### Work required:
Scan the records for "Hres". Report each line that includes it.

(Supplied records)

Lemma place_batch_spec `{UidOrder} loras cur refs p :
  pool_inv loras p → loadable loras cur → fits cur refs p →
  ∃ p', prepare_lora_batch copy_weights cur loras refs p = Ok p' ∧ pool_inv loras p' ∧
    cur ⊆ residents p' ∧ residents p' ⊆ residents p ∪ cur ∧
    pool_max_loras p' = pool_max_loras p ∧
    (∀ u b, u ∈ cur ∪ pins refs → uid_to_buffer_id p !! u = Some b → uid_to_buffer_id p' !! u = Some b) ∧
    (∀ b, buffers p' !! b = buffers p !! b ∨
      ∃ u, u ∈ cur ∧ uid_to_buffer_id p !! u = None ∧ uid_to_buffer_id p' !! u = Some b).
Proof.
  intros Hi Hl Hfit. unfold prepare_lora_batch. set (p0 := set_policy _ p).
  destruct (for_each_inv (λ l q, (∀ u, u ∈ l → u ∈ cur) ∧ pool_inv loras q ∧ keeps cur refs p0 q ∧
      residents q ⊆ residents p ∪ cur ∧
      (∀ u, u ∈ cur → u ∈ l ∨ u ∈ residents q) ∧
      (∀ b, buffers q !! b = buffers p !! b ∨
        ∃ u, u ∈ cur ∧ uid_to_buffer_id p !! u = None ∧ uid_to_buffer_id q !! u = Some b))
    (place_adapter copy_weights cur loras refs) (ordered_uids cur) p0)
    as (p' & Hp' & _ & Hi' & [K1 K2 K3] & Hd & Hall & Hbufs).
  - split_and!; [intros u; apply elem_of_ordered| |done|cbn; set_solver| |by left].
    + apply set_policy_inv; [done|]. intros s Hs. apply marked_tracked. by left.
    + intros u Hu. left. by apply elem_of_ordered.
  - intros u l q (Hcur & Hiq & Hkq & Hdq & Hallq & Hbq). assert (u ∈ cur) as Hu by (apply Hcur; left).
    destruct (place_adapter_spec loras cur refs q u) as (q' & ? & ? & Hk & Hres & Hd' & Hb'); [done..| | |].
    + eapply fits_mono; [exact Hfit|exact (k_max _ _ _ _ Hkq)|]. unfold residents in *. set_solver.
    + intros s Hs. apply (k_tracked _ _ _ _ Hkq); [done|]. apply marked_tracked. right. by apply elem_of_ordered.
    + exists q'. split; [done|]. unfold residents in *.
      split_and!; [intros w Hw; apply Hcur; by right|done|by etrans|set_solver| |].
      * intros w Hw. destruct (Hallq w Hw) as [[->|]%elem_of_cons|[b Hb]%elem_of_dom]; [right|by left|right].
        { by apply elem_of_dom. }
        apply elem_of_dom. exists b. apply (k_resident _ _ _ _ Hk); [set_solver|done].
      * intros b. destruct (Hb' b) as [->|[Hnew Hub]].
        { destruct (Hbq b) as [|(w & ? & ? & ?)]; [by left|]. right. exists w. split_and!; [done..|].
          apply (k_resident _ _ _ _ Hk); [set_solver|done]. }
        right. exists u. split_and!; [done| |done]. destruct (uid_to_buffer_id p !! u) as [c|] eqn:Hc; [|done].
        rewrite (k_resident _ _ _ _ Hkq u c) in Hnew; [done|set_solver|done].
  - exists p'. split_and!; [done|done| |done..]. intros u Hu.
    destruct (Hall u Hu) as [?%elem_of_nil|?]; done.
Qed.
End inv.
(** ** Loading and unloading *)

Lemma known_insert refs s r u : refs !! s = None → known refs u → known (<[s := r]> refs) u.
Proof.
  intros Hs. destruct u as [t|]; cbn; [|done]. intros (q & b & Hq & Hb). exists q, b. split; [|done].
  rewrite lookup_insert_ne; [done|]. congruence.
Qed.

Lemma validate_new_adapter_ok c r m :
  validate_new_adapter c r m = Ok () →
  (∀ s r', lora_refs m !! s = Some r' → lora_name r ≠ lora_name r') ∧
  (is_pinned r → num_pinned_loras m < Z.of_nat (max_loras_per_batch m) - 1).
Proof.
  unfold validate_new_adapter. destruct (0 <? _); [done|]. destruct (use_dora c); [done|].
  case_decide as Hn; [done|]. intros (ok & _ & Hok)%bind_Ok. destruct ok; cbn in Hok; [|done]. split.
  - intros s r' Hr Heq. apply Hn. by exists s, r'.
  - intros Hpin. apply Is_true_true in Hpin. rewrite Hpin in Hok. cbn in Hok.
    destruct (Z.leb_spec (Z.of_nat (max_loras_per_batch m) - 1) (num_pinned_loras m)); [done|lia].
Qed.

(** Loading keeps the invariant, also where it fails half-way; running adapters stay known
    and the pool is untouched. *)
Lemma load_with_inv config weights r m b m' :
  manager_inv m → load_with config weights r m = Ok (b, m') →
  manager_inv m' ∧ memory_pool m' = memory_pool m ∧ pending m' = pending m ∧
  max_loras_per_batch m' = max_loras_per_batch m ∧
  (∀ u, known (lora_refs m) u → known (lora_refs m') u) ∧
  (∀ s, s ∈ dom (loras m) → lora_refs m' !! s = lora_refs m !! s).
Proof.
  intros Hi. unfold load_with. case_bool_decide; [done|]. case_bool_decide as Hnew; [done|].
  apply eq_None_not_Some in Hnew.
  destruct (config ≫= _) as [c|e] eqn:Hc; [|intros [= <- <-]; by split_and!].
  apply bind_Ok in Hc as (c' & _ & ([] & Hv & [= ->])%bind_Ok).
  apply validate_new_adapter_ok in Hv as [Hname Hroom].
  assert (manager_inv (set_config (lora_id r) c m)) as Hi1.
  { destruct Hi. split; cbn; [done| |done..]. rewrite dom_insert_L. set_solver. }
  destruct (weights c) as [a|e]; [|intros [= <- <-]; by split_and!].
  assert (lora_refs m !! lora_id r = None) as Hnr.
  { apply not_elem_of_dom. rewrite (mi_refs _ Hi). by apply not_elem_of_dom. }
  assert (∀ n, n = Z.of_nat (size (pins (<[lora_id r := r]> (lora_refs m)))) →
    manager_inv (set_num_pinned n (set_ref (lora_id r) r (set_lora (lora_id r) a (set_config (lora_id r) c m))))) as Hi2.
  { intros n Hn. rewrite size_pins_insert in Hn by done. pose proof (mi_pinned _ Hi) as Hold.
    destruct Hi as [M1 M2 M3 M4 M5 M6 M7 M8]. split; cbn.
    - rewrite !dom_insert_L. by rewrite M1.
    - rewrite !dom_insert_L. set_solver.
    - intros s q. rewrite lookup_insert_Some. naive_solver.
    - intros s t q q'. rewrite !lookup_insert_Some. intros [[<- <-]|[? Hq]] [[<- <-]|[? Hq']] Heq; try done.
      + by destruct (Hname _ _ Hq').
      + by destruct (Hname _ _ Hq).
      + by eapply M4.
    - rewrite size_pins_insert by done. done.
    - destruct (is_pinned r); cbn [Z.b2z] in Hn; [|lia]. specialize (Hroom I). lia.
    - intros lim p Hp. destruct (M7 _ _ Hp) as (? & ? & ?). split_and!; [by apply pool_inv_loras|done..].
    - intros u Hu. apply known_insert; [done|by apply M8]. }
  assert (∀ u, known (lora_refs m) u → known (<[lora_id r := r]> (lora_refs m)) u) by (intros; by apply known_insert).
  assert (∀ s, s ∈ dom (loras m) → <[lora_id r := r]> (lora_refs m) !! s = lora_refs m !! s).
  { intros s Hs. apply lookup_insert_ne. intros <-. by apply not_elem_of_dom in Hnew. }
  pose proof (mi_pinned _ Hi) as Hold. destruct (pinned r) as [q|] eqn:Hpin; intros [= <- <-].
  - split; [|by split_and!]. apply Hi2. cbn. rewrite size_pins_insert by done. unfold is_pinned. rewrite Hpin. cbn. lia.
  - split; [|by split_and!]. apply (Hi2 (num_pinned_loras m)). rewrite size_pins_insert by done.
    unfold is_pinned. rewrite Hpin. cbn. lia.
Qed.

(** Unloading removes the adapter everywhere. *)
Lemma unload_inv s m b m' :
  manager_inv m → unload_lora_adapter s m = Ok (b, m') →
  manager_inv m' ∧ max_loras_per_batch m' = max_loras_per_batch m ∧ pending m' ⊆ pending m ∧
  (∀ u, u ≠ Some s → known (lora_refs m) u → known (lora_refs m') u) ∧
  pins (lora_refs m') ⊆ pins (lora_refs m) ∧
  (∀ lim p, memory_pool m = Some (lim, p) →
    ∃ p', memory_pool m' = Some (lim, p') ∧ residents p' = residents p ∖ {[Some s]}).
Proof.
  intros Hi. unfold unload_lora_adapter.
  destruct (configs m !! s) as [c|] eqn:Hc, (lora_refs m !! s) as [r|] eqn:Hr; try done.
  pose proof (mi_ids _ Hi _ _ Hr) as ->. cbn [memory_pool set_pending].
  destruct (memory_pool m) as [[lim p]|] eqn:Hp.
  2: { intros [= <- <-]. destruct Hi as [M1 M2 M3 M4 M5 M6 M7 M8]. cbn. split; [|split_and!; by (done || set_solver)].
       split; cbn; [done..| |intros u Hu; apply M8; set_solver]. intros ?? Hn. congruence. }
  destruct (mi_pool _ Hi _ _ Hp) as (Hpi & Hmax & Hpend).
  destruct (remove_lora_spec (loras m) p s Hpi) as (p' & -> & Hpi' & Hu2b & Hmax').
  assert (is_Some (loras m !! s)) as [a Ha].
  { apply elem_of_dom. rewrite <- (mi_refs _ Hi). by apply elem_of_dom_2 in Hr. }
  cbn [configs set_pool loras set_pending]. rewrite Hc, Ha.
  do 2 (rewrite bool_decide_false by done).
  assert (residents p' = residents p ∖ {[Some s]}) as Hres by (unfold residents; by rewrite Hu2b, dom_delete_L).
  assert (∀ u, u ≠ Some s → known (lora_refs m) u → known (delete s (lora_refs m)) u) as Hkn.
  { intros [t|] Hu; cbn; [|done]. rewrite lookup_delete_ne by congruence. done. }
  assert (∀ n, n = Z.of_nat (size (pins (delete s (lora_refs m)))) →
    manager_inv (Manager (max_loras_per_batch m) (delete s (configs m)) (delete s (loras m)) (delete s (lora_refs m)) n
      (Some (lim, p')) (pending m ∖ {[Some s]}))) as Hi2.
  { intros n Hn. destruct Hi as [M1 M2 M3 M4 M5 M6 M7 M8]. split; cbn.
    - rewrite !dom_delete_L. by rewrite M1.
    - rewrite !dom_delete_L. set_solver.
    - intros t q [_ Hq]%lookup_delete_Some. by apply M3.
    - intros t1 t2 q1 q2 [_ ?]%lookup_delete_Some [_ ?]%lookup_delete_Some. by apply M4.
    - done.
    - rewrite (size_pins_delete _ _ _ Hr) in Hn. destruct (is_pinned r); cbn in Hn; lia.
    - intros ?? [= <- <-]. split_and!; [done|congruence|]. rewrite Hres. set_solver.
    - intros u [Hu Hne]%elem_of_difference. apply Hkn; [set_solver|by apply M8]. }
  assert (pins (delete s (lora_refs m)) ⊆ pins (lora_refs m)) by (rewrite pins_delete; set_solver).
  pose proof (mi_pinned _ Hi) as Hold. pose proof (size_pins_delete _ _ _ Hr) as Hsz. unfold is_pinned in Hsz.
  destruct (pinned r) as [q|] eqn:Hpin; intros [= <- <-]; cbn in Hsz.
  - split; [apply Hi2; cbn; lia|]. split_and!; [done|cbn; set_solver|done|done|]. intros ?? [= <- <-]. by eauto.
  - split; [apply (Hi2 (num_pinned_loras m)); lia|]. split_and!; [done|cbn; set_solver|done|done|].
    intros ?? [= <- <-]. by eauto.
Qed.

(** ** Fetching a batch *)

Context (copy_weights : A → res unit) (Hcopy : ∀ a, copy_weights a = Ok ()).

Lemma known_loadable m ids :
  manager_inv m → (∀ u, u ∈ ids → known (lora_refs m) u) → loadable copy_weights (loras m) ids.
Proof.
  intros Hi Hk s Hs. destruct (Hk _ Hs) as (r & b & Hr & _). apply elem_of_dom_2 in Hr.
  rewrite (mi_refs _ Hi) in Hr. apply elem_of_dom in Hr as [a Ha]. by eauto.
Qed.

Lemma mapM_buffer_ids (p : LoRAMemoryPool P A) l :
  (∀ u, u ∈ l → u ∈ residents p) →
  ∃ ch, mapM (λ u, get_buffer_id u p) l = Ok ch ∧ ∀ u b, u ∈ l → uid_to_buffer_id p !! u = Some b → b ∈ ch.
Proof.
  induction l as [|u l IH]; intros Hl; cbn.
  { exists []. split; [done|]. by intros u b ?%elem_of_nil. }
  destruct IH as (ch & -> & Hch); [intros w Hw; apply Hl; by right|].
  assert (is_Some (uid_to_buffer_id p !! u)) as [b Hb] by (apply elem_of_dom, Hl; left). unfold get_buffer_id at 1. rewrite Hb. cbn.
  exists (b :: ch). split; [done|]. intros w c [->|Hw]%elem_of_cons Hc; [|right; by eapply Hch].
  assert (c = b) as -> by congruence. left.
Qed.

Lemma fetch_spec `{UidOrder} new running m lim p :
  manager_inv m → memory_pool m = Some (lim, p) → (∀ u, u ∈ new ∪ running → known (lora_refs m) u) →
  fits (new ∪ running) (lora_refs m) p → pending m ⊆ new ∪ running →
  ∃ ch p', fetch_new_loras copy_weights new running m = Ok (ch, set_pool lim p' m) ∧
    manager_inv (set_pool lim p' m) ∧
    new ∪ running ⊆ residents p' ∧ residents p' ⊆ residents p ∪ (new ∪ running) ∧ pool_max_loras p' = pool_max_loras p ∧
    (∀ u b, u ∈ (new ∪ running) ∪ pins (lora_refs m) →
      uid_to_buffer_id p !! u = Some b → uid_to_buffer_id p' !! u = Some b) ∧
    (∀ b, buffers p' !! b ≠ buffers p !! b → b ∈ ch).
Proof.
  intros Hi Hp Hk Hfit Hpend. destruct (mi_pool _ Hi _ _ Hp) as (Hpi & Hmax & _).
  unfold fetch_new_loras. rewrite Hp. cbv zeta. set (cur := new ∪ running) in *.
  destruct (Nat.ltb_spec (max_loras_per_batch m) (size cur)) as [Hlt|_].
  { unfold fits in Hfit. assert (size cur ≤ size (cur ∪ (pins (lora_refs m) ∩ residents p)))%nat; [|lia].
    apply subseteq_size. set_solver. }
  destruct (place_batch_spec copy_weights (loras m) cur (lora_refs m) p) as (p' & -> & Hpi' & Hcur & Hres & Hmax' & Hkeep & Hbuf);
    [done|by apply known_loadable|done|]. cbn [mbind res_bind].
  destruct (mapM_buffer_ids p' (uid_list (filter (λ u, uid_to_buffer_id p !! u = None) cur))) as (ch & -> & Hch).
  { intros u. rewrite uid_list_elements, elem_of_elements. intros [_ ?]%elem_of_filter. set_solver. }
  exists ch, p'. split; [done|]. split_and!; [|done..|].
  - destruct Hi as [M1 M2 M3 M4 M5 M6 M7 M8]. split; [done..| |done].
    intros ?? [= <- <-]. cbn. split_and!; [done|congruence|set_solver].
  - intros b Hne. destruct (Hbuf b) as [?|(u & Hu & Hnew & Hb)]; [done|]. eapply Hch; [|done].
    rewrite uid_list_elements, elem_of_elements. by apply elem_of_filter.
Qed.
End server.

Section serving.
Context {P A : Type} `{PolicyLaws P} `{UidOrder}.
Abbreviation manager := (LoRAManager P A).
Implicit Types (m : manager) (running : gset uid) (overlap : bool).

(** With overlap loading the running adapters are resident; without it they fit, and are
    fetched when their batch runs. *)
Record serving_inv overlap m running : Prop := {
  si_manager : manager_inv m;
  si_known u : u ∈ running → known (lora_refs m) u;
  si_pool : ∃ lim p, memory_pool m = Some (lim, p) ∧
    if overlap then running ⊆ residents p else fits running (lora_refs m) p ∧ pending m = ∅;
}.

Lemma serving_sub overlap m running running' :
  running' ⊆ running → serving_inv overlap m running → serving_inv overlap m running'.
Proof.
  intros Hsub [Hi Hk (lim & p & Hp & Ho)]. split; [done|set_solver|]. exists lim, p. split; [done|].
  destruct overlap; [set_solver|]. destruct Ho as [Hf He]. split; [|done].
  eapply fits_mono; [exact Hf|done|set_solver].
Qed.

(** A resident is loaded, so a newly loaded adapter is not resident. *)
Lemma resident_loaded loras (p : LoRAMemoryPool P A) s : pool_inv loras p → Some s ∈ residents p → s ∈ dom loras.
Proof.
  intros Hi [b Hb]%elem_of_residents. destruct (pi_values _ _ Hi _ _ Hb) as (v & Hv & _). cbn in Hv.
  apply fmap_Some in Hv as (a & Ha & _). by apply elem_of_dom_2 in Ha.
Qed.

(** ** Loading and unloading *)

Lemma load_serving overlap config weights r b m m' running :
  serving_inv overlap m running → load_with config weights r m = Ok (b, m') → serving_inv overlap m' running.
Proof.
  intros [Hi Hk (lim & p & Hp & Ho)] Hl.
  destruct (load_with_inv _ _ _ _ _ _ Hi Hl) as (Hi' & Hp' & Hpe & Hm' & Hkn & Hrefs). split; [done|auto|].
  exists lim, p. split; [congruence|]. destruct overlap; [done|]. destruct Ho as [Hf He]. split; [|congruence].
  eapply fits_mono; [exact Hf|done|]. destruct (mi_pool _ Hi _ _ Hp) as (Hpi & _).
  intros u [?|[Hpin Hres]%elem_of_intersection]%elem_of_union; [set_solver|].
  assert (u ∈ pins (lora_refs m)); [|set_solver]. apply elem_of_pins in Hpin. apply elem_of_pins.
  destruct u as [s|]; [|done]. cbn in *. rewrite <- Hrefs; [done|]. by eapply resident_loaded.
Qed.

(End Supplied records)

### Result for this exercise:
    destruct (place_adapter_spec loras cur refs q u) as (q' & ? & ? & Hk & Hres & Hd' & Hb'); [done..| | |].
  assert (residents p' = residents p ∖ {[Some s]}) as Hres by (unfold residents; by rewrite Hu2b, dom_delete_L).
    - intros ?? [= <- <-]. split_and!; [done|congruence|]. rewrite Hres. set_solver.
  destruct (place_batch_spec copy_weights (loras m) cur (lora_refs m) p) as (p' & -> & Hpi' & Hcur & Hres & Hmax' & Hkeep & Hbuf);
  intros u [?|[Hpin Hres]%elem_of_intersection]%elem_of_union; [set_solver|].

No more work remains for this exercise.